*Source records*:
(** C39: a build during an install.  The lock on the markers is not held while
    the tables are replaced: a build that exports between the two writes a
    file with the old markers over the new tables, which installs cleanly and
    leaves its receiver with tables that are ahead of its markers. *)
Theorem build_during_install now sm d file fails leftover s durable s1 lt x s2 now' d0 :
  sm_inv d → rows_ok d → export_snapshot_to_path sm d = Ok file →
  install_tables fails leftover now file s = (Ok (sm, durable), s1) →
  build_file lt fails leftover s1 = (Ok x, s2) →
  let old := msm_meta (sn_machine s) in
  sme_last_log_id x.1 = last_applied_log old ∧
  ∃ mixed, sn_dir s2 !! x.2 = Some mixed ∧
    install_snapshot_from_reader now' mixed d0 = (Ok old, rebuilt old d d0).
Proof using SerdeLaws0.
  intros Hd Hrows Hexp H1 H2 old. apply install_tables_spec in H1 as (d'&[F1 _ _ _]&_&_&Hi). cbn [fst] in Hi.
  rewrite (export_installs now sm d file) in Hi by (try done; apply Hd). injection Hi as <-.
  destruct (build_file_ok _ _ _ _ _ _ H2) as (_&Hlog&_&mixed&Hm&Hfile). rewrite F1 in Hlog, Hm. cbn in Hlog, Hm.
  split; [done|]. exists mixed. split; [done|].
  rewrite (export_installs now' old _ mixed d0 (sm_store _ (rebuilt_inv sm sm d _ Hd)) (rebuilt_rows sm sm d _ Hrows) Hm).
  done.
Qed.
End cluster.

(** ** Start *)

Lemma deletes_run (l : list string) (dir : Dir) :
  ∃ dir', for_each (λ n, modify (delete n) : Fs unit) l dir = (Ok tt, dir') ∧
    ∀ name, dir' !! name = if bool_decide (name ∈ l) then None else dir !! name.
Proof.
  revert dir. induction l as [|n l IH]; intros dir; [by exists dir|]. cbn [for_each].
  rewrite (txn_bind_ok (modify _) _ _ _ _ eq_refl). destruct (IH (delete n dir)) as (dir'&->&Hd). exists dir'.
  split; [done|]. intros name. rewrite Hd. repeat case_bool_decide; try done.
  - set_solver.
  - assert (name = n) as -> by set_solver. apply lookup_delete_eq.
  - apply lookup_delete_ne. set_solver.
Qed.

(** What a start leaves in the snapshot directory.  With a file system that
    works, every file with one of the names that snapshots are written under,
    half written or complete, is gone, and every other file is as it was:
    indices can start again from zero without meeting an old file. *)
Theorem start_prunes store dir s dir' :
  new (λ _, None) store dir = (Ok s, dir') →
  sn_idx s = 0 ∧ sn_current s = None ∧ sn_dir s = dir' ∧
  ∀ name, dir' !! name = if bool_decide (managed_snapshot_kind name = None) then dir !! name else None.
Proof.
  unfold new. intros H. destruct (load_sm_meta store) as [sm|]; [|done].
  destruct (prune_snapshot_dir_on_startup (λ _, None) dir) as [[u|] dir1] eqn:Hp; [|done]. injection H as <- <-.
  split_and!; [done..|]. intros name. unfold prune_snapshot_dir_on_startup, prune_snapshot_dir in Hp.
  rewrite (txn_bind_ok (call (λ _, None) _) _ dir tt dir eq_refl), (txn_bind_ok (gets _) _ _ _ _ eq_refl) in Hp. cbv zeta in Hp.
  match type of Hp with context [for_each _ ?l] => destruct (deletes_run l dir) as (dir2&Hrun&Hd) end.
  rewrite (txn_bind_ok _ _ _ _ _ Hrun) in Hp.
  assert (dir1 = dir2) as -> by (case_bool_decide; by injection Hp). rewrite Hd. clear Hd Hp Hrun.
  destruct (managed_snapshot_kind name) as [k|] eqn:Hk.
  - rewrite (bool_decide_false (Some k = None)) by done. case_bool_decide as Hin; [done|].
    destruct (dir !! name) as [b|] eqn:Hb; [|done]. destruct Hin. apply list_elem_of_filter. split; [done|].
    apply list_elem_of_filter. rewrite Hk. split; [done|]. apply elem_of_elements, elem_of_dom. by eexists.
  - rewrite (bool_decide_true (None = None)) by done. rewrite bool_decide_false; [done|].
    intros [_ [[_ Hin] _]%list_elem_of_filter]%list_elem_of_filter. by rewrite Hk in Hin.
Qed.

(** ** A concrete record format *)

#[export] Instance LogId_countable : Countable LogId.
Proof. count (λ l, (lid_term l, lid_node l, lid_index l)) (λ p, let '(a, b, c) := p in mkLogId a b c). Defined.
#[export] Instance StoredMembership_eq_dec : EqDecision StoredMembership.
Proof. solve_decision. Defined.
#[export] Instance StoredMembership_countable : Countable StoredMembership.
Proof.
  count (λ m, (stm_log_id m, stm_configs m, stm_nodes m)) (λ p, let '(a, b, c) := p in mkStoredMembership a b c).
Defined.
#[export] Instance SmAppliedMeta_eq_dec : EqDecision SmAppliedMeta.
Proof. solve_decision. Defined.
#[export] Instance SmAppliedMeta_countable : Countable SmAppliedMeta.
Proof. count (λ m, (last_applied_log m, last_membership m)) (λ p, mkSmAppliedMeta p.1 p.2). Defined.
#[export] Instance MetaRaftResponse_countable : Countable MetaRaftResponse.
Proof.
  count (λ r, match r with
    | REmpty => inl None | RInode i => inl (Some i) | RManifestId id => inr (inl (inl id))
    | RGcPlan p => inr (inl (inr p)) | RGcBatch b => inr (inr (inl (inl b)))
    | RWorkerMembership m => inr (inr (inl (inr m))) | RErr e => inr (inr (inr e)) end)
   (λ p, match p with
    | inl None => REmpty | inl (Some i) => RInode i | inr (inl (inl id)) => RManifestId id
    | inr (inl (inr p)) => RGcPlan p | inr (inr (inl (inl b))) => RGcBatch b
    | inr (inr (inl (inr m))) => RWorkerMembership m | inr (inr (inr e)) => RErr e end).
Defined.
#[export] Instance ChunkReservation_countable : Countable ChunkReservation.
Proof.
  count (λ r, (cr_ticket r, cr_inode r, cr_expected_generation r, cr_chunks r, cr_expires_at_unix_ms r))
        (λ p, let '(a, b, c, d, e) := p in mkChunkReservation a b c d e).
Defined.
#[export] Instance SnapshotRecord_eq_dec : EqDecision SnapshotRecord.
Proof. solve_decision. Defined.
#[export] Instance SnapshotRecord_countable : Countable SnapshotRecord.
Proof.
  count (λ r, match r with
    | SEnd => inl None | SInode i => inl (Some i)
    | SHeader a b c d e => inr (inl (inl (a, b, c, d, e)))
    | SDentry a b c => inr (inl (inr (inl (a, b, c))))
    | SManifest a b => inr (inl (inr (inr (a, b))))
    | SXattr a b c => inr (inr (inl (inl (a, b, c))))
    | SOpenPresence a b => inr (inr (inl (inr (a, b))))
    | SClientRequest a b c d => inr (inr (inr (inl (a, b, c, d))))
    | SReservation a => inr (inr (inr (inr (inl a))))
    | SDeleteTombstone a => inr (inr (inr (inr (inr a)))) end)
   (λ p, match p with
    | inl None => SEnd | inl (Some i) => SInode i
    | inr (inl (inl (a, b, c, d, e))) => SHeader a b c d e
    | inr (inl (inr (inl (a, b, c)))) => SDentry a b c
    | inr (inl (inr (inr (a, b)))) => SManifest a b
    | inr (inr (inl (inl (a, b, c)))) => SXattr a b c
    | inr (inr (inl (inr (a, b)))) => SOpenPresence a b
    | inr (inr (inr (inl (a, b, c, d)))) => SClientRequest a b c d
    | inr (inr (inr (inr (inl a)))) => SReservation a
    | inr (inr (inr (inr (inr a)))) => SDeleteTombstone a end).
Defined.
#[export] Instance MetaSnapshotData_eq_dec : EqDecision MetaSnapshotData.
Proof. solve_decision. Defined.
#[export] Instance MetaSnapshotData_countable : Countable MetaSnapshotData.
Proof.
  count (λ s, ((sd_inodes s, sd_dentries s, sd_manifests s, sd_xattrs s, sd_open_presences s),
               (sd_next_inode s, sd_next_manifest s, sd_sm s, sd_client_requests s, sd_gc_lease s),
               (sd_chunk_reservations s, sd_gc_tombstones s, sd_gc_delete_tombstones s, sd_worker_membership s)))
        (λ p, let '((a, b, c, d, e), (f, g, h, i, j), (k, l, m, n)) := p in
              mkSnapshotData a b c d e f g h i j k l m n).
Defined.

*Problem details*: Output the lines above exactly, but only those between the line holding "#[export] Instance LogId_countable" and the line holding "#[export] Instance SmAppliedMeta_countable", inclusive.

*Written answer*:
#[export] Instance LogId_countable : Countable LogId.
Proof. count (λ l, (lid_term l, lid_node l, lid_index l)) (λ p, let '(a, b, c) := p in mkLogId a b c). Defined.
#[export] Instance StoredMembership_eq_dec : EqDecision StoredMembership.
Proof. solve_decision. Defined.
#[export] Instance StoredMembership_countable : Countable StoredMembership.
Proof.
  count (λ m, (stm_log_id m, stm_configs m, stm_nodes m)) (λ p, let '(a, b, c) := p in mkStoredMembership a b c).
Defined.
#[export] Instance SmAppliedMeta_eq_dec : EqDecision SmAppliedMeta.
Proof. solve_decision. Defined.
#[export] Instance SmAppliedMeta_countable : Countable SmAppliedMeta.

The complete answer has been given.